Já os irmãos Brazão são rostos conhecidos da política carioca há décadas. O reduto da família é Jacarepaguá, na Zona Oeste, área dominada por milicianos. Chiquinho Brazão foi vereador durante 13 anos, entre 2005 e 2018. Nos últimos dois anos, foi colega de Marielle na Câmara de Vereadores. Foi eleito deputado federal em 2018 e reeleito em 2022, quando participou de carreatas e fez campanha a favor de Jair Bolsonaro.

Por sua vez, o irmão mais novo Domingos fez sua própria carreira política ao se eleger vereador em 1996. Dois anos depois, conseguiu pela primeira vez uma cadeira como deputado estadual na Assembleia Legislativa do Rio de Janeiro (Alerj), e se reelegeu para o cargo outras quatro vez. Em 2010, chegou a ter o mandato cassado por compra de votos, mas conseguiu retornar graças a uma liminar do STF.

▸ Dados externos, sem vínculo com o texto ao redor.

(* ===== verification/PipeRuns.v ===== *)
(** Runs of a pipe over the real lock-free pipe and chunked queue, and the
    theorems of [PipeThreads] applied to them. *)
From S2P Require Import Prelude YQueue Channel YPipe Message Command Swap DataDam DataDamFifo DamRuns Pipe PipeThreads.
Local Open Scope Z_scope.

(** A store without room, for pipes that have no swap. *)
#[export] Instance no_room : Swap unit := {
  sw_new := λ _, tt;
  sw_store := λ _, mret false;
  sw_fetch := st_crash AssertFailed;
  sw_empty := λ _, true
}.

#[export] Instance no_room_laws : SwapLaws unit.
Proof.
  refine {| sw_view := λ _ l, l = [] |}; [done|..].
  - intros s l h m ms b -> Hh _ _. exists false, s, h. split; [done|].
    split; [apply bodies_kept_refl|done].
  - done.
  - by intros [] l ->.
Defined.

#[local] Instance slots2 : SlotQueue raw_message (yqueue raw_message) := yqueue_slot_queue 2.
#[local] Instance slots2_laws : SlotQueueLaws raw_message (yqueue raw_message) := yqueue_laws 2 ltac:(lia).

(** ** Schedules *)

(** A one-byte message. *)
Definition byte_message (x : Z) : raw_message := RawMessage (Tag vsm_tag) false 1 [x].

Lemma made_byte_message h x : made_message h (byte_message x) h (0, [x]).
Proof.
  split; [done|]. split; [done|]. intros ms Hh Hn. split; [|done]. by apply heap_ok_plain_cons.
Qed.

Inductive pevent := EWrite (x : Z) | EGap | EFlush | EHead | ERead | ERevive.

Section schedules.
Context {S : Type} `{!Swap S}.
Abbreviation sys := (psys (P := ypipe (yqueue raw_message)) (S := S)).

Definition on_env (f : list (Z * list Z) → list (Z * list Z)) (s : sys) (r : res (unit * penv (ypipe (yqueue raw_message)) S)) : option sys :=
  match r with Ok (_, e') => Some (PSys e' (got s) (f (wlog s))) | Crash _ => None end.

Definition few (s : sys) : bool := Z.of_nat (length (wlog s)) <? 2 ^ 31.

Definition pexec (s : sys) (e : pevent) : option sys :=
  match e with
  | EWrite x =>
      if pipe_check_write (me (env s)) && few s
      then on_env (λ l, l ++ [(0, [x])]) s (pipe_write (byte_message x) (env s)) else None
  | EGap =>
      if implb (pipe_check_write (me (env s))) (negb (to_swap (me (env s)))) && few s
      then on_env (λ l, if pipe_check_write (me (env s)) then l ++ [gap_body] else l) s (pipe_gap (env s)) else None
  | EFlush => on_env id s (pipe_flush (env s))
  | EHead =>
      '(pos, l) ← take_first head_of (out (env s));
      on_env id s (pipe_set_head pos (env s <| out := l |>))
  | ERead =>
      match pipe_read no_message (env s) with
      | Ok ((b, m'), e') => Some (PSys e' (if b then got s ++ [m'] else got s) (wlog s))
      | Crash _ => None
      end
  | ERevive =>
      '(u, l) ← take_first revive_of (out (env s));
      on_env id s (pipe_revive (env s <| out := l |>))
  end.

Definition prun (es : list pevent) (s : sys) : option sys :=
  foldl (λ o e, s ← o; pexec s e) (Some s) es.

Lemma on_env_some f s r s' : on_env f s r = Some s' → ∃ e', r = Ok (tt, e') ∧ s' = PSys e' (got s) (f (wlog s)).
Proof. destruct r as [[[] e']|]; [|done]. intros [= <-]. eauto. Qed.

Lemma pexec_sound s e s' : pexec s e = Some s' → pstep s s'.
Proof.
  intros E. destruct e; simpl in E; unfold few in E.
  - destruct (pipe_check_write _) eqn:Ec; [|done]. destruct (Z.ltb_spec (Z.of_nat (length (wlog s))) (2 ^ 31)); [|done].
    apply on_env_some in E as (e' & E & ->).
    apply (ps_write _ (byte_message x) (mem (env s)) (0, [x])); [done|apply made_byte_message|done|done|].
    unfold runs. by destruct (env s).
  - destruct (implb _ _) eqn:Ec; [|done]. destruct (Z.ltb_spec (Z.of_nat (length (wlog s))) (2 ^ 31)); [|done].
    apply on_env_some in E as (e' & E & ->). apply ps_gap; [|done|done].
    intros Hw. rewrite Hw in Ec. by destruct (to_swap _).
  - apply on_env_some in E as (e' & E & ->). by apply (ps_flush s e').
  - destruct (take_first _ _) as [[pos l]|] eqn:Et; [|done]. apply on_env_some in E as (e' & E & ->).
    by eapply (ps_head s pos l e').
  - destruct (pipe_read _ _) as [[[b m'] e']|] eqn:Ew; [|done]. injection E as <-. by apply (ps_read s no_message b m' e').
  - destruct (take_first _ _) as [[[] l]|] eqn:Et; [|done]. apply on_env_some in E as (e' & E & ->).
    by eapply (ps_revive s l e').
Qed.

Lemma prun_sound es s s' : prun es s = Some s' → rtc pstep s s'.
Proof.
  revert s. unfold prun. induction es as [|e es IH]; intros s E; simpl in E; [by simplify_eq|].
  destruct (pexec s e) as [s1|] eqn:E1.
  - eapply rtc_l; [by eapply pexec_sound|by apply IH].
  - exfalso. clear -E. by induction es.
Qed.

(** The reader's watermarks, and its part of the swap. *)
Definition demo_new (hwm lwm swap : Z) : sys :=
  psys_new 1 2 1 2 7 (EngineInfo (0, 0) 0) (EngineInfo (hwm, lwm) swap) 1000.

Abbreviation demo_hwm h l w := (pipe_hwm (P := ypipe (yqueue raw_message)) (S := S)
  1 2 1 2 7 (EngineInfo (0, 0) 0) (EngineInfo (h, l) w) 1000).
Abbreviation demo_lwm h l w := (pipe_lwm (P := ypipe (yqueue raw_message)) (S := S)
  1 2 1 2 7 (EngineInfo (0, 0) 0) (EngineInfo (h, l) w) 1000).

Lemma demo_marks hwm lwm swap : -2 ^ 62 < lwm ≤ hwm ∧ 0 < hwm < 2 ^ 62 →
  demo_hwm hwm lwm swap = hwm ∧ demo_lwm hwm lwm swap = lwm.
Proof.
  intros Hw. unfold pipe_hwm, pipe_lwm, psys_new, pipe_new. simpl.
  destruct (Z.eqb_spec hwm (-1)); [lia|]. simpl. by rewrite !swrap_small by lia.
Qed.

Lemma demo_usable hwm lwm swap : -2 ^ 62 < lwm ≤ hwm ∧ 0 < hwm < 2 ^ 62 →
  usable_watermarks (P := ypipe (yqueue raw_message)) (S := S) 1 2 1 2 7 (EngineInfo (0, 0) 0) (EngineInfo (hwm, lwm) swap) 1000.
Proof. intros Hw. right. destruct (demo_marks hwm lwm swap Hw) as [-> ->]. lia. Qed.
End schedules.

Abbreviation high h l w := (pipe_hwm (P := ypipe (yqueue raw_message)) (S := unit)
  1 2 1 2 7 (EngineInfo (0, 0) 0) (EngineInfo (h, l) w) 1000).

(** Watermarks 3 and 2: the reader reports every second message. *)
Definition demo_busy : list pevent :=
  [EWrite 10; EGap; EWrite 12; EFlush; ERead; ERead; EHead; EWrite 13; ERead; ERead].

Lemma demo_busy_runs : ∃ s, prun demo_busy (demo_new (S := unit) 3 2 0) = Some s ∧ negb (alive (me (env s))) = true.
Proof. apply option_computes. vm_compute. reflexivity. Qed.

Definition demo_quiet : list pevent := demo_busy ++ [EFlush; ERevive; ERead; EHead; ERead].

Definition quiet {S} (s : psys (P := ypipe (yqueue raw_message)) (S := S)) : bool :=
  (ch_flush (pipe (me (env s)))).1 && negb (alive (me (env s))) && bool_decide (length (out (env s)) = 0%nat).

Lemma demo_quiet_runs : ∃ s, prun demo_quiet (demo_new (S := unit) 3 2 0) = Some s ∧ quiet s = true.
Proof. apply option_computes. vm_compute. reflexivity. Qed.

Definition demo_stalled : list pevent := [EWrite 1; EWrite 2; EFlush; ERead; ERead; ERead].

Lemma demo_stalled_runs : ∃ s, prun demo_stalled (demo_new (S := unit) 2 0 0) = Some s ∧ (length (wlog s) =? 2)%nat = true.
Proof. apply (option_computes (λ s, (length (wlog s) =? 2)%nat)). vm_compute. reflexivity. Qed.

(** With a swap of 64 bytes: a gap, then five messages, of which three go
    through the swap. *)
Definition demo_swapped : list pevent :=
  [EGap; EWrite 10; EWrite 11; EWrite 12; EWrite 13; EWrite 14; EFlush; ERead; ERead; EHead; ERead; ERead; EHead; ERead; ERead].

Definition all_read (l : list (Z * list Z)) (s : psys (P := ypipe (yqueue raw_message)) (S := data_dam_t image)) : bool :=
  bool_decide (body (mem (env s)) <$> got s = Some <$> l) && bool_decide (wlog s = l).

Abbreviation demo_dam := (demo_new (S := data_dam_t image) 3 2 64).

(** On the way, messages are in the swap, and a head position is due. *)
Definition demo_midway (s : psys (P := ypipe (yqueue raw_message)) (S := data_dam_t image)) : bool :=
  swapping (me (env s)) && (length (got s) =? 4)%nat && bool_decide (is_Some (data_dam (me (env s)))) && few s &&
  bool_decide (is_Some (take_first head_of (out (env s)))).

Lemma demo_swapping_runs : ∃ s, prun (take 12 demo_swapped) demo_dam = Some s ∧ demo_midway s = true.
Proof. apply option_computes. vm_compute. reflexivity. Qed.

Lemma demo_swapped_runs : ∃ s, prun demo_swapped demo_dam = Some s ∧
  all_read [gap_body; (0, [10]); (0, [11]); (0, [12]); (0, [13]); (0, [14])] s = true.
Proof. apply option_computes. vm_compute. reflexivity. Qed.

(** ** The theorems applied *)

(** Without a swap, and with one through which half of the messages went. *)
Lemma pipe_fifo_witness :
  (∃ s, prun demo_busy (demo_new (S := unit) 3 2 0) = Some s ∧
    (body (mem (env s)) <$> got s) `prefix_of` (Some <$> wlog s)) ∧
  (∃ s, prun (take 12 demo_swapped) demo_dam = Some s ∧ swapping (me (env s)) = true ∧ length (got s) = 4%nat ∧
    (body (mem (env s)) <$> got s) `prefix_of` (Some <$> wlog s)) ∧
  ∃ s, prun demo_swapped demo_dam = Some s ∧
    all_read [gap_body; (0, [10]); (0, [11]); (0, [12]); (0, [13]); (0, [14])] s = true ∧
    (body (mem (env s)) <$> got s) `prefix_of` (Some <$> wlog s).
Proof.
  split; [|split].
  - destruct demo_busy_runs as (s & E & _). exists s. split; [exact E|].
    exact (pipe_fifo 1 2 1 2 7 (EngineInfo (0, 0) 0) (EngineInfo (3, 2) 0) 1000 s (demo_usable 3 2 0 ltac:(lia)) (prun_sound _ _ _ E)).
  - destruct demo_swapping_runs as (s & E & Hs). exists s. split; [exact E|].
    apply andb_true_iff in Hs as [[[[Hs Hg]%andb_true_iff _]%andb_true_iff _]%andb_true_iff _].
    split; [exact Hs|]. split; [apply Nat.eqb_eq; exact Hg|].
    exact (pipe_fifo 1 2 1 2 7 (EngineInfo (0, 0) 0) (EngineInfo (3, 2) 64) 1000 s (demo_usable 3 2 64 ltac:(lia)) (prun_sound _ _ _ E)).
  - destruct demo_swapped_runs as (s & E & Hs). exists s. split; [exact E|]. split; [exact Hs|].
    exact (pipe_fifo 1 2 1 2 7 (EngineInfo (0, 0) 0) (EngineInfo (3, 2) 64) 1000 s (demo_usable 3 2 64 ltac:(lia)) (prun_sound _ _ _ E)).
Defined.

Lemma pipe_bounded_witness :
  ∃ s, prun demo_busy (demo_new (S := unit) 3 2 0) = Some s ∧
    Z.of_nat (length (wlog s)) - Z.of_nat (length (got s)) - in_swap_msg_cnt (me (env s)) ≤
      in_core_msg_cnt (me (env s)) ≤ high 3 2 0.
Proof.
  destruct demo_busy_runs as (s & E & _). exists s. split; [exact E|].
  apply (pipe_bounded 1 2 1 2 7 (EngineInfo (0, 0) 0) (EngineInfo (3, 2) 0) 1000).
  - exact (demo_usable 3 2 0 ltac:(lia)).
  - destruct (demo_marks (S := unit) 3 2 0) as [-> _]; lia.
  - exact (prun_sound _ _ _ E).
Defined.

Lemma pipe_quiescent_witness :
  ∃ s, prun demo_quiet (demo_new (S := unit) 3 2 0) = Some s ∧
    (body (mem (env s)) <$> got s) = (Some <$> wlog s) ∧
    pipe_check_write (me (env s)) = true ∧ swapping (me (env s)) = false ∧
    in_swap_msg_cnt (me (env s)) = 0.
Proof.
  destruct demo_quiet_runs as (s & E & Q). exists s. split; [exact E|].
  apply andb_true_iff in Q as [[Q1 Q2]%andb_true_iff Q3].
  apply (pipe_quiescent 1 2 1 2 7 (EngineInfo (0, 0) 0) (EngineInfo (3, 2) 0) 1000).
  - right. destruct (demo_marks (S := unit) 3 2 0) as [Eh El]; [lia|]. rewrite Eh, El. lia.
  - exact (prun_sound _ _ _ E).
  - exact Q1.
  - apply negb_true_iff. exact Q2.
  - apply bool_decide_eq_true in Q3. apply nil_length_inv. exact Q3.
Defined.

Lemma pipe_stalls_witness :
  ∃ s, prun demo_stalled (demo_new (S := unit) 2 0 0) = Some s ∧ length (wlog s) = 2%nat ∧
    Z.of_nat (length (wlog s)) ≤ high 2 0 0 ∧
    (Z.of_nat (length (wlog s)) = high 2 0 0 → pipe_check_write (me (env s)) = false).
Proof.
  destruct demo_stalled_runs as (s & E & Q). exists s. split; [exact E|].
  split; [apply Nat.eqb_eq; exact Q|]. destruct (demo_marks (S := unit) 2 0 0) as [Eh El]; [lia|].
  apply (pipe_stalls 1 2 1 2 7 (EngineInfo (0, 0) 0) (EngineInfo (2, 0) 0) 1000).
  - rewrite El. lia.
  - rewrite El. lia.
  - rewrite Eh. lia.
  - reflexivity.
  - exact (prun_sound _ _ _ E).
Defined.


(** A gap that had to wait is written by [set_head] while [delayed_gap] is
    still set, which [write] refuses: the program is aborted. *)
Lemma pipe_delayed_gap_aborts {P S} `{!Channel raw_message P, !Swap S} (pos : Z) (e : penv P S) :
  delayed_gap (me e) = true → swapping (me e) = false →
  pipe_check_write (me e <| in_core_msg_cnt :=
    u64 (in_core_msg_cnt (me e) - u64 (pos - last_head_position (me e))) |>) = true →
  pipe_set_head pos e = Crash AssertFailed.
Proof.
  intros Hg Hs Hc. unfold pipe_set_head, mbind, st_bind, modify_me, st_modify, st_get, st_when. simpl.
  rewrite Hs. simpl. unfold mret, st_ret. rewrite Hg. unfold pipe_check_write in *. simpl in *. rewrite Hc. simpl.
  unfold pipe_write, mbind, st_bind, st_get, st_assert. simpl. by rewrite ?Hg.
Qed.

(** Three messages are left, the last not flushed: one that carries its bytes
    itself, one of two that share a block, and one with a buffer of the user. *)
Lemma pipe_delete_frees_witness :
  let small := byte_message 9 in
  let half := RawMessage (Ptr 1) true 0 [] in
  let users := RawMessage (Ptr 2) false 0 [] in
  let h := MHeap {[1%positive := Content Inline 2 None 2 [7; 8]; 2%positive := Content (User 5) 3 (Some 4%positive) 0 [1; 2; 3]]} 1000 [] in
  let fresh := pipe_new (P := ypipe (yqueue raw_message)) (S := unit) 1 1 2 2 (EngineInfo (0, 0) 0) (EngineInfo (0, 0) 0) in
  let p := fresh <| pipe := ch_write (ch_flush (ch_write (ch_write (pipe fresh) small) half)).2 users |> in
  ∃ h', runs (pipe_delete 4 p) h tt h' ∧ heap_ok h' [half] ∧ buffers h' ≡ₚ [(4%positive, 5%positive)] ∧
    ∀ m, m ∈ [half] → body h' m = Some (0, [7; 8]).
Proof.
  intros small half users h fresh p.
  pose proof (ch_write_law _ _ _ _ half (ch_write_law _ _ _ _ small (ch_new_law (P := ypipe (yqueue raw_message)) false))) as V.
  destruct (ch_flush_law _ _ _ _ V) as (p' & E & V').
  apply (ch_write_law _ _ _ _ users) in V'.
  assert (heap_ok h [small; half; users; half]) as Hh.
  { constructor; [|repeat constructor|reflexivity]. intros l.
    destruct (decide (l = 1%positive)) as [->|H1]; [right; split; [simpl; lia|]; split; [by repeat constructor|done]|].
    destruct (decide (l = 2%positive)) as [->|H2]; [left; split; [done|by repeat constructor]|].
    simpl. rewrite lookup_insert_ne, lookup_singleton_ne by done. unfold refs.
    rewrite !filter_cons_False by (unfold refers; simpl; congruence). done. }
  destruct (pipe_delete_frees p [small; half; users] 2 false [half] h 4) as (h' & Hr & Hh' & Hb & Hm).
  - change (pipe p) with (ch_write (ch_flush (ch_write (ch_write (ch_new (Channel := ypipe_channel) false) small) half)).2 users).
    rewrite E. exact V'.
  - exact Hh.
  - simpl. lia.
  - exists h'. split; [exact Hr|]. split; [exact Hh'|]. split; [exact Hb|].
    intros m Hin. rewrite (Hm m Hin). apply list_elem_of_singleton in Hin as ->. reflexivity.
Defined.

Marielle Franco em debate sobre políticas LGBTQIA+ promovido pela UFRJ (Foto: Ricardo Schmidt | Híbrida)
Marielle Franco em debate sobre políticas LGBTQIA+ promovido pela UFRJ (Foto: Ricardo Schmidt | Híbrida)

Desde 2015, Domingos Brazão é conselheiro do Tribunal de Contas do Estado do Rio de Janeiro (TCE-RJ). Em 2017, chegou a ser afastado de suas funções, após ser alvo da Operação Quinta do Ouro, um desdobramento da Lava Jato, mas foi reconduzido ao cargo no ano passado.

Para Marcelo Freixo, amigo de Marielle e atualmente presidente da Embratur, a família Brazão é uma amostra de como as milícias não funcionam apenas como um poder paralelo no Rio de Janeiro, mas são parte da própria estrutura governamental.

“O esclarecimento do assassinato de Marielle não diz apenas ao Caso Marielle, mas ao Rio de Janeiro”, afirma Freixo, que há 16 anos presidiu a CPI das Milícias na Alerj. “Diz respeito a ideia de que crime, política e polícia não se separam no Rio. A esse projeto em que matar é forma de fazer política. A operação da Polícia Federal hoje irá nos ajudar a entender o tamanho do buraco que está o RJ.”